Vorteilhaft war auch die intuitive Benutzung der Software. Es waren keine aufwändigen Anwenderschulungen notwendig. Das Produkt ist Windows-basiert und lehnt sich in seiner Struktur eng an das bekannte Microsoft-Modell an.

So werden beispielsweise Windows-Funktionen so weit wie möglich genutzt und integriert. Das erzeugt ein vielfach bereits gewohntes "Touch and Feel". Jeder, der mit Word, Excel oder Access vertraut ist, kann auch mit Protean umgehen.

Ein Resultat der neuen Vorgehensweise sind freie Kapazitäten beim Personal. Häufig waren Mitarbeiter mit der Lösung von Logistik-, Bestands- und Planungsfragen beschäftigt. Nun können diese freien Ressourcen zugunsten des Gesamtablaufs an anderen Stellen genutzt werden.

Medimmune setzt bei der kontinuierlichen Verbesserung der Vorgänge im Unternehmen auf den stetigen Ausbau seiner IT-Landschaft. In Planung sind die Implementierung neuer Protean-Funktionen wie das QualityAssurance-Modul und die Automatisierung des Produktversands. Ein wichtiger Schritt in die Zukunft ist es schließlich, die Anwendung Web-fähig zu machen. So sichert sich Medimmune in der aufstrebenden Pharmabranche weiterhin seinen Weg.

*Greg Warth ist Application Development Manager bei Medimmune in Gaitherburg, Maryland.

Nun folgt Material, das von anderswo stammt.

(* ===== verification/Dispatch.v ===== *)
(** * The dispatch walk

    [Router::complete_inner] of [router/dispatch.rs]: the walk over a
    fallback chain with its per-target retry loop, every call that changes
    router state in the order the source makes it.

    The breaker, the classifier, the remap, the policy predicates and the
    repair allowance are the definitions of the other files.  What the walk
    hands through untouched (the request's payload, the registries behind
    the learned-capability, replay, field and canary settlements, usage
    metadata) is reached through the operations of [Collaborators]; the
    outside world (the upstreams, the credential refresh, the clocks, other
    requests' effect on the shared seats at each suspension point) is the
    [Environment], an oracle indexed by a step counter.  A suspension point
    may also drop the future: the walk then ends [Cancelled] and its guards
    run their destructors. *)

From S2P Require Import Prelude Json F64 FailureClass Policy Breaker.

Open Scope string_scope.
Open Scope list_scope.
Open Scope Z_scope.

(** ** The repair allowance ([router/repair_budget.rs]) *)

Module RepairBudget.

Definition REPAIRS_PER_REQUEST : Z := 2.

Record t := { remaining : Z }.

Definition per_request : t := {| remaining := REPAIRS_PER_REQUEST |}.
Definition can_draw (b : t) : bool := 0 <? remaining b.
Definition draw (b : t) : bool * t :=
  if remaining b =? 0 then (false, b) else (true, {| remaining := remaining b - 1 |}).

End RepairBudget.

(** ** Requests and targets *)

Record ChatRequest (Payload : Type) := {
  model : string;
  max_tokens : option Z;
  forwarded_bearer : option string;
  payload : Payload;
}.
Arguments model {_} _.
Arguments max_tokens {_} _.
Arguments forwarded_bearer {_} _.
Arguments payload {_} _.

Definition with_model {Payload} (m : string) (r : ChatRequest Payload) : ChatRequest Payload :=
  {| model := m; max_tokens := max_tokens r; forwarded_bearer := forwarded_bearer r;
     payload := payload r |}.

(** The fields of [DispatchTarget] the walk reads; [model_id] is the identity
    of the shared [Arc<ResolvedModel>], [has_provider] whether a provider
    instance is registered. *)
Record DispatchTarget := {
  provider_name : string;
  provider_kind : option string;
  use_forwarded_credential : bool;
  state_key : string;
  target_seat : option string;
  upstream_model : string;
  has_provider : bool;
  nickname : option string;
  model_id : nat;
  target_first_byte_timeout_ms : option Z;
  reported_model : option string;
  visible_routectl_provider : bool;
  selection_decision : option string;
  target_overrides : gmap Z FailureClass;
}.

Record ChatResponse (Body : Type) := {
  routectl_provider : option string;
  resp_model : string;
  body : Body;
}.
Arguments routectl_provider {_} _.
Arguments resp_model {_} _.
Arguments body {_} _.

Record RouterOptions := { disable_fallbacks : bool }.

Inductive StripDecision :=
| Proceed
| StrictReject (e : Error.t)
| RouteAway (e : Error.t).

Definition INLOOP_RETRY_AFTER_CAP : Duration := from_secs 5.

Definition missing_forwarded_bearer_error {P} (target : DispatchTarget) (req : ChatRequest P)
    : option Error.t :=
  if negb (use_forwarded_credential target) || is_Some_b (forwarded_bearer req) then None
  else Some (Error.Validation
    ("forwarded target has no captured client bearer to authenticate this request " +:+
     "(reason=missing_forwarded_bearer)")).

Definition is_replay_rejection_class (c : FailureClass) : bool :=
  match c with
  | FeatureUnsupported capability => bool_decide (capability = replay.CAPABILITY)
  | _ => false
  end.

Record UpstreamFacts := {
  fact_status : option Z;
  fact_type : option string;
  fact_code : option string;
}.

Definition upstream_facts (err : Error.t) : UpstreamFacts :=
  match err with
  | Error.Upstream _ status _ _ ty code _ =>
      {| fact_status := Some status; fact_type := ty; fact_code := code |}
  | _ => {| fact_status := None; fact_type := None; fact_code := None |}
  end.

Definition replay_rejection_body_free (err : Error.t) (c : FailureClass) (provider : string)
    : option Error.t :=
  if negb (is_replay_rejection_class c) then None
  else
    let facts := upstream_facts err in
    Some (Error.upstream_full provider (unwrap_or (fact_status facts) 0) "" None
            (fact_type facts) (fact_code facts)).

Definition resolve_reported_model (target : DispatchTarget) (req_model : string) : string :=
  match reported_model target with
  | Some label => if bool_decide (label = "") then req_model else label
  | None => req_model
  end.

Definition next_is_sibling_seat (chain : list DispatchTarget) (chain_idx : nat)
    (target : DispatchTarget) : bool :=
  match chain !! S chain_idx with
  | Some next => bool_decide (model_id next = model_id target)
  | None => false
  end.

Definition request_timed_out (ms : Z) : string :=
  "request timed out after " +:+ Dec.to_string ms +:+ "ms".

(** A reply as the client sees it: each surface labels its own.  The response
    of a completed request gets the provider when it is visible, and the label
    of the model. *)
Class Presentable (Reply : Type) := present : DispatchTarget -> string -> Reply -> Reply.

Definition stamp_response {Body} (target : DispatchTarget) (req_model : string)
    (resp : ChatResponse Body) : ChatResponse Body :=
  {| routectl_provider :=
       if visible_routectl_provider target then Some (provider_name target) else None;
     resp_model := resolve_reported_model target req_model;
     body := body resp |}.

#[export] Instance ChatResponse_presentable {Body} : Presentable (ChatResponse Body) :=
  stamp_response.

(** ** The outside world *)

Record Environment (Payload Reply World : Type) := {
  (** The [n]th read of the monotonic clock. *)
  clock : nat -> Instant;
  (** The [n]th read of the wall clock's sub-second nanoseconds. *)
  wall_nanos : nat -> Z;
  (** The [n]th suspension: whether the future is resumed, and what the
      requests running meanwhile did to the shared seats. *)
  resumed : nat -> bool;
  others : nat -> gmap string ProviderState -> gmap string ProviderState;
  (** The [n]th upstream call: how long it runs and what it returns. *)
  dial : nat -> DispatchTarget -> ChatRequest Payload -> Duration * (Reply + Error.t);
  (** The [n]th credential refresh. *)
  on_auth_failure : nat -> option Error.t;
}.
Arguments clock {_ _ _} _ _.
Arguments wall_nanos {_ _ _} _ _.
Arguments resumed {_ _ _} _ _.
Arguments others {_ _ _} _ _ _.
Arguments dial {_ _ _} _ _ _ _.
Arguments on_auth_failure {_ _ _} _ _.

(** The operations of the router's other components on the request and on
    the rest of the router's state, [World].  The plans own the guards the
    walk carries from a target's admission to its settlement. *)
Record Collaborators (Payload Reply World LearnedGuard ReplayPlan FieldPlan Canary : Type) := {
  mark_target : DispatchTarget -> nat -> World -> World;
  arm_learned_probe : string -> World -> LearnedGuard * World;
  observe_prefix_epoch : ChatRequest Payload -> World -> World;
  apply_layered_overlays : DispatchTarget -> ChatRequest Payload -> ChatRequest Payload;
  apply_strip_interceptor :
    DispatchTarget -> ChatRequest Payload -> World ->
    StripDecision * ChatRequest Payload * World;
  plan_field_preflight :
    ChatRequest Payload -> DispatchTarget -> World ->
    ChatRequest Payload * option Canary * World;
  apply_context_reduction :
    DispatchTarget -> ChatRequest Payload -> World -> ChatRequest Payload * World;
  apply_auto_cache_placement :
    DispatchTarget -> ChatRequest Payload -> World -> ChatRequest Payload * World;
  record_would_trim : DispatchTarget -> ChatRequest Payload -> World -> World;
  plan_replay_carry :
    Instant -> DispatchTarget -> ChatRequest Payload -> World ->
    option ReplayPlan * ChatRequest Payload * World;
  plan_field_carry :
    Instant -> DispatchTarget -> ChatRequest Payload -> World -> option FieldPlan * World;
  on_admitted_request : DispatchTarget -> ChatRequest Payload -> World -> World;
  plan_attempt : ReplayPlan -> replay.ReplayAttempt;
  strip_replay_artifacts :
    ReplayPlan -> string -> ChatRequest Payload -> World -> ChatRequest Payload * World;
  field_apply :
    FieldPlan -> ChatRequest Payload -> World -> RepairBudget.t -> FailureClass -> Error.t ->
    string -> option Z * FieldPlan * ChatRequest Payload * World * RepairBudget.t;
  note_field_repair : FieldPlan -> string -> World -> World;
  canary_repaired_retry :
    Canary -> ChatRequest Payload -> World -> FailureClass -> Error.t -> string ->
    option Z * ChatRequest Payload * World;
  (** The settlements of a success, in the source's order. *)
  settle_learned : LearnedGuard -> World -> LearnedGuard * World;
  replay_commit : ReplayPlan -> Z -> ChatRequest Payload -> Instant -> World -> World;
  replay_settle_success : ReplayPlan -> World -> World;
  field_commit : FieldPlan -> Z -> ChatRequest Payload -> Instant -> World -> World;
  field_settle_success : FieldPlan -> World -> World;
  canary_settle_confirmed : Canary -> Z -> ChatRequest Payload -> Instant -> World -> World;
  canary_settle_disproved : Canary -> World -> World;
  observe_capabilities :
    ChatRequest Payload -> Reply -> DispatchTarget -> Instant -> World -> World;
  feed_response : Reply -> World -> World;
  (** The failure arm's learning, which may settle the learned probe. *)
  observe_for_learning :
    Error.t -> ClassifiedFailure -> bool -> DispatchTarget -> bool -> ChatRequest Payload ->
    LearnedGuard -> World -> LearnedGuard * World;
  (** The destructors of what a target still holds when the walk leaves it. *)
  drop_learned : LearnedGuard -> World -> World;
  drop_plans : option ReplayPlan -> option FieldPlan -> option Canary -> World -> World;
  (** The destructor of the admissions no target of the walk consumed. *)
  drop_probe_set : World -> World;
}.
Arguments mark_target {_ _ _ _ _ _ _} _.
Arguments arm_learned_probe {_ _ _ _ _ _ _} _.
Arguments observe_prefix_epoch {_ _ _ _ _ _ _} _.
Arguments apply_layered_overlays {_ _ _ _ _ _ _} _.
Arguments apply_strip_interceptor {_ _ _ _ _ _ _} _.
Arguments plan_field_preflight {_ _ _ _ _ _ _} _.
Arguments apply_context_reduction {_ _ _ _ _ _ _} _.
Arguments apply_auto_cache_placement {_ _ _ _ _ _ _} _.
Arguments record_would_trim {_ _ _ _ _ _ _} _.
Arguments plan_replay_carry {_ _ _ _ _ _ _} _.
Arguments plan_field_carry {_ _ _ _ _ _ _} _.
Arguments on_admitted_request {_ _ _ _ _ _ _} _.
Arguments plan_attempt {_ _ _ _ _ _ _} _.
Arguments strip_replay_artifacts {_ _ _ _ _ _ _} _.
Arguments field_apply {_ _ _ _ _ _ _} _.
Arguments note_field_repair {_ _ _ _ _ _ _} _.
Arguments canary_repaired_retry {_ _ _ _ _ _ _} _.
Arguments settle_learned {_ _ _ _ _ _ _} _.
Arguments replay_commit {_ _ _ _ _ _ _} _.
Arguments replay_settle_success {_ _ _ _ _ _ _} _.
Arguments field_commit {_ _ _ _ _ _ _} _.
Arguments field_settle_success {_ _ _ _ _ _ _} _.
Arguments canary_settle_confirmed {_ _ _ _ _ _ _} _.
Arguments canary_settle_disproved {_ _ _ _ _ _ _} _.
Arguments observe_capabilities {_ _ _ _ _ _ _} _.
Arguments feed_response {_ _ _ _ _ _ _} _.
Arguments observe_for_learning {_ _ _ _ _ _ _} _.
Arguments drop_learned {_ _ _ _ _ _ _} _.
Arguments drop_plans {_ _ _ _ _ _ _} _.
Arguments drop_probe_set {_ _ _ _ _ _ _} _.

Das UnternehmenMedimmune Inc. entwickelt und vermarktet medizinische Produkte. Diese dienen der Vorbeugung und Behandlung von Infektionskrankheiten und werden bei Transplantationen eingesetzt. Zu den erfolgreichsten Entwicklungen gehört das Medikament Synagis, das seit 1998 auf dem Markt ist.

Das 1988 gegründete Pharmaunternehmen hat einen jährlichen Umsatz von 300 Millionen Dollar bei einer Mitarbeiterzahl von 438. Sitz ist Gaitherburg in Maryland/USA.